(** C5. A registration request whose email belongs to a stored user
    re-renders the registration form with an inline message, leaves the
    store as it was and issues no write; when the request is otherwise
    complete (name and password present, password confirmed) the message
    is "Email already registered.". *)
Theorem register_duplicate_email (req : Request) (w : World) (e : string) :
  Body.email (body req) = Some e ->
  (exists u, In u (users (db w)) /\ UserDoc.email u = e) ->
  exists message w',
    post_register req w =
      (Normal (Responded (render 200 "register"
                            (FormLocals (Some "auth-layout")
                               (Some message)))), w') /\
    db w' = db w /\
    no_new_write w w' /\
    (truthy (Body.name (body req)) = true ->
     truthy (Body.password (body req)) = true ->
     Body.password (body req) = Body.confirmPassword (body req) ->
     e <> "" ->
     message = "Email already registered.").
Proof.
  intros He Hex. destruct (find_user_Some e _ Hex) as (u & Hfind & _).
  assert (Hsame : forall message,
    (truthy (Body.name (body req)) = true ->
     truthy (Body.password (body req)) = true ->
     Body.password (body req) = Body.confirmPassword (body req) ->
     e <> "" -> message = "Email already registered.") ->
    exists message' w',
      (Normal (Responded (render 200 "register"
                            (FormLocals (Some "auth-layout")
                               (Some message)))), w) =
      (Normal (Responded (render 200 "register"
                            (FormLocals (Some "auth-layout")
                               (Some message')))), w') /\
      db w' = db w /\
      no_new_write w w' /\
      (truthy (Body.name (body req)) = true ->
       truthy (Body.password (body req)) = true ->
       Body.password (body req) = Body.confirmPassword (body req) ->
       e <> "" -> message' = "Email already registered.")).
  { intros message H. exists message, w. repeat split; auto.
    intros c Hc. exact Hc. }
  unfold post_register. step. rewrite He.
  destruct (truthy (Body.name (body req))) eqn:Hn; cbn;
    [|apply Hsame; discriminate].
  destruct (e =? "") eqn:Ee; cbn.
  { apply Hsame. apply String.eqb_eq in Ee. intros _ _ _ H. contradiction. }
  destruct (truthy (Body.password (body req))) eqn:Hp; cbn;
    [|apply Hsame; discriminate].
  destruct (strict_eq (Body.password (body req))
              (Body.confirmPassword (body req))) eqn:Hc; cbn.
  - rewrite Hfind. cbn. do 2 eexists. split; [reflexivity|]. cbn.
    repeat split; auto. intros c Hin.
    apply in_app_or in Hin as [Hin|Hin]; auto.
    only_reads Hin.
  - apply Hsame. intros _ _ Heq _.
    assert (strict_eq (Body.password (body req))
              (Body.confirmPassword (body req)) = true)
      by now apply strict_eq_spec.
    congruence.
Qed.

(** C9. A registration request whose password and confirmation differ is
    answered with the registration form and an inline message, and the
    world is returned exactly as it was: no store operation is issued and
    no user is created.  When name, email and password are all present the
    message is "Passwords do not match.". *)
Theorem register_password_mismatch (req : Request) (w : World) :
  Body.password (body req) <> Body.confirmPassword (body req) ->
  exists message,
    post_register req w =
      (Normal (Responded (render 200 "register"
                            (FormLocals (Some "auth-layout")
                               (Some message)))), w) /\
    (truthy (Body.name (body req)) = true ->
     truthy (Body.email (body req)) = true ->
     truthy (Body.password (body req)) = true ->
     message = "Passwords do not match.").
Proof.
  intros Hne.
  assert (Hc : strict_eq (Body.password (body req))
                 (Body.confirmPassword (body req)) = false).
  { destruct (strict_eq _ _) eqn:E; [|reflexivity].
    apply strict_eq_spec in E. contradiction. }
  unfold post_register. step.
  destruct (truthy (Body.name (body req))); cbn;
    [|eexists; split; [reflexivity|discriminate]].
  destruct (truthy (Body.email (body req))); cbn;
    [|eexists; split; [reflexivity|discriminate]].
  destruct (truthy (Body.password (body req))); cbn;
    [|eexists; split; [reflexivity|discriminate]].
  rewrite Hc. cbn. eexists. split; reflexivity.
Qed.

(** When a password string is submitted: a login attempt whose email
    matches no stored user and a login attempt whose email matches but
    whose password fails the comparison get the same reply, the login form
    with the one message "Invalid email or password.".  Without a password
    string the two are told apart, see [login_without_password]. *)
Theorem login_failures_indistinguishable (req1 req2 : Request)
    (w1 w2 : World) (p : string) :
  (forall u, In u (users (db w1)) ->
             Body.email (body req1) <> Some (UserDoc.email u)) ->
  (exists u, In u (users (db w2)) /\
             Body.email (body req2) = Some (UserDoc.email u)) ->
  Body.password (body req2) = Some p ->
  (forall u, In u (users (db w2)) ->
             Body.email (body req2) = Some (UserDoc.email u) ->
             bcrypt_compare p (UserDoc.passwordHash u) = false) ->
  fst (serve post_login req1 w1) =
    Some (render 200 "login"
            (FormLocals (Some "auth-layout")
               (Some "Invalid email or password."))) /\
  fst (serve post_login req2 w2) = fst (serve post_login req1 w1).
Proof.
  intros Hnone (u0 & Hin0 & He0) Hp Hwrong.
  assert (H1 : fst (serve post_login req1 w1) =
               Some (render 200 "login"
                       (FormLocals (Some "auth-layout")
                          (Some "Invalid email or password.")))).
  { unfold post_login. step.
    destruct (Body.email (body req1)) as [e1|]; [|reflexivity].
    rewrite find_user_None; [reflexivity|].
    intros u Hu E. apply (Hnone u Hu). congruence. }
  split; [exact H1|]. rewrite H1.
  destruct (find_user_Some (UserDoc.email u0) (users (db w2)))
    as (u & Hfind & Hin & He); [eauto|].
  unfold post_login. step. rewrite He0, Hfind. cbn. rewrite Hp. cbn.
  rewrite (Hwrong u Hin) by congruence. reflexivity.
Qed.

(** ** Registration and login, continued *)

Lemma truthy_Some (s : string) : s <> "" -> truthy (Some s) = true.
Proof. intros H. simpl. apply String.eqb_neq in H. now rewrite H. Qed.

Lemma truthy_true (v : field) :
  truthy v = true -> exists s, v = Some s /\ s <> "".
Proof.
  destruct v as [s|]; simpl; [|discriminate]. intros H. exists s.
  split; [reflexivity|]. apply String.eqb_neq.
  now destruct (s =? "").
Qed.

(** A registration request is answered with the form and a message, having
    at most read the users, or it is complete and new and inserts a user. *)
Lemma post_register_cases (req : Request) (w : World) :
  (exists message,
     post_register req w =
       (Normal (Responded (render 200 "register"
                             (FormLocals (Some "auth-layout")
                                (Some message)))),
        mkWorld (db w) (nextId w) (wss_clients w) (oplog w)) \/
     post_register req w =
       (Normal (Responded (render 200 "register"
                             (FormLocals (Some "auth-layout")
                                (Some message)))),
        mkWorld (db w) (nextId w) (wss_clients w)
          (oplog w ++ [Read Users]))) \/
  exists n e p,
    Body.name (body req) = Some n /\ n <> "" /\
    Body.email (body req) = Some e /\ e <> "" /\
    Body.password (body req) = Some p /\ p <> "" /\
    Body.confirmPassword (body req) = Some p /\
    (forall u, In u (users (db w)) -> UserDoc.email u <> e) /\
    post_register req w =
      (Normal (Responded (redirect "/" (Some (jwt_sign (nextId w) e)))),
       mkWorld
         (mkDb (users (db w) ++ [UserDoc.mk (nextId w) n e (bcrypt_hash p)])
            (projects (db w)) (tasks (db w)))
         (N.succ (nextId w)) (wss_clients w)
         ((oplog w ++ [Read Users]) ++ [Write Users])).
Proof.
  unfold post_register. step.
  destruct (truthy (Body.name (body req))) eqn:Hn; cbn;
    [|left; eexists; left; destruct w; reflexivity].
  destruct (truthy (Body.email (body req))) eqn:He; cbn;
    [|left; eexists; left; destruct w; reflexivity].
  destruct (truthy (Body.password (body req))) eqn:Hp; cbn;
    [|left; eexists; left; destruct w; reflexivity].
  destruct (strict_eq _ _) eqn:Hc; cbn;
    [|left; eexists; left; destruct w; reflexivity].
  apply truthy_true in Hn as (n & Hn & Hn').
  apply truthy_true in He as (e & He & He').
  apply truthy_true in Hp as (p & Hp & Hp').
  apply strict_eq_spec in Hc. rewrite Hp in Hc. symmetry in Hc.
  rewrite Hn, He, Hp.
  destruct (List.find (fun u => UserDoc.email u =? e) (users (db w)))
    as [u|] eqn:Hfind; cbn.
  - left. eexists. right. reflexivity.
  - right. exists n, e, p. repeat split; auto.
    + intros u Hu E. apply find_none with (x := u) in Hfind; [|exact Hu].
      apply String.eqb_neq in Hfind. contradiction.
    + apply String.eqb_neq in Hn', He'. rewrite Hn', He'. reflexivity.
Qed.

Lemma post_register_success (req : Request) (w : World) (n e p : string) :
  Body.name (body req) = Some n -> n <> "" ->
  Body.email (body req) = Some e -> e <> "" ->
  Body.password (body req) = Some p -> p <> "" ->
  Body.confirmPassword (body req) = Some p ->
  (forall u, In u (users (db w)) -> UserDoc.email u <> e) ->
  post_register req w =
    (Normal (Responded (redirect "/" (Some (jwt_sign (nextId w) e)))),
     mkWorld
       (mkDb (users (db w) ++ [UserDoc.mk (nextId w) n e (bcrypt_hash p)])
          (projects (db w)) (tasks (db w)))
       (N.succ (nextId w)) (wss_clients w)
       ((oplog w ++ [Read Users]) ++ [Write Users])).
Proof.
  intros Hn Hn' He He' Hp Hp' Hc Hnew.
  unfold post_register. step. rewrite Hn, He, Hp, Hc.
  rewrite !truthy_Some by assumption. cbn.
  rewrite String.eqb_refl. cbn.
  rewrite find_user_None by assumption. cbn.
  apply String.eqb_neq in Hn', He'. rewrite Hn', He'. reflexivity.
Qed.

(** X1. A complete registration request under an email no stored user has
    creates exactly one user, with the submitted name and email and the
    hash of the submitted password, leaves projects, tasks and viewers as
    they were, and redirects home with a token signed for the new user. *)
Theorem register_creates_user (req : Request) (w : World) (n e p : string) :
  Body.name (body req) = Some n -> n <> "" ->
  Body.email (body req) = Some e -> e <> "" ->
  Body.password (body req) = Some p -> p <> "" ->
  Body.confirmPassword (body req) = Some p ->
  (forall u, In u (users (db w)) -> UserDoc.email u <> e) ->
  exists (u : UserDoc.t) (w' : World),
    post_register req w =
      (Normal
         (Responded
            (redirect "/"
               (Some (jwt_sign (UserDoc._id u) (UserDoc.email u))))), w') /\
    users (db w') = users (db w) ++ [u] /\
    UserDoc.name u = n /\
    UserDoc.email u = e /\
    UserDoc.passwordHash u = bcrypt_hash p /\
    projects (db w') = projects (db w) /\
    tasks (db w') = tasks (db w) /\
    wss_clients w' = wss_clients w.
Proof.
  intros Hn Hn' He He' Hp Hp' Hc Hnew.
  exists (UserDoc.mk (nextId w) n e (bcrypt_hash p)). eexists.
  split; [exact (post_register_success req w n e p Hn Hn' He He' Hp Hp' Hc
                   Hnew)|].
  cbn. repeat split.
Qed.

--------------------

Directions for this task
Once every line of the listing that contains "repeat" has been counted, give the total and nothing else.

Your response
4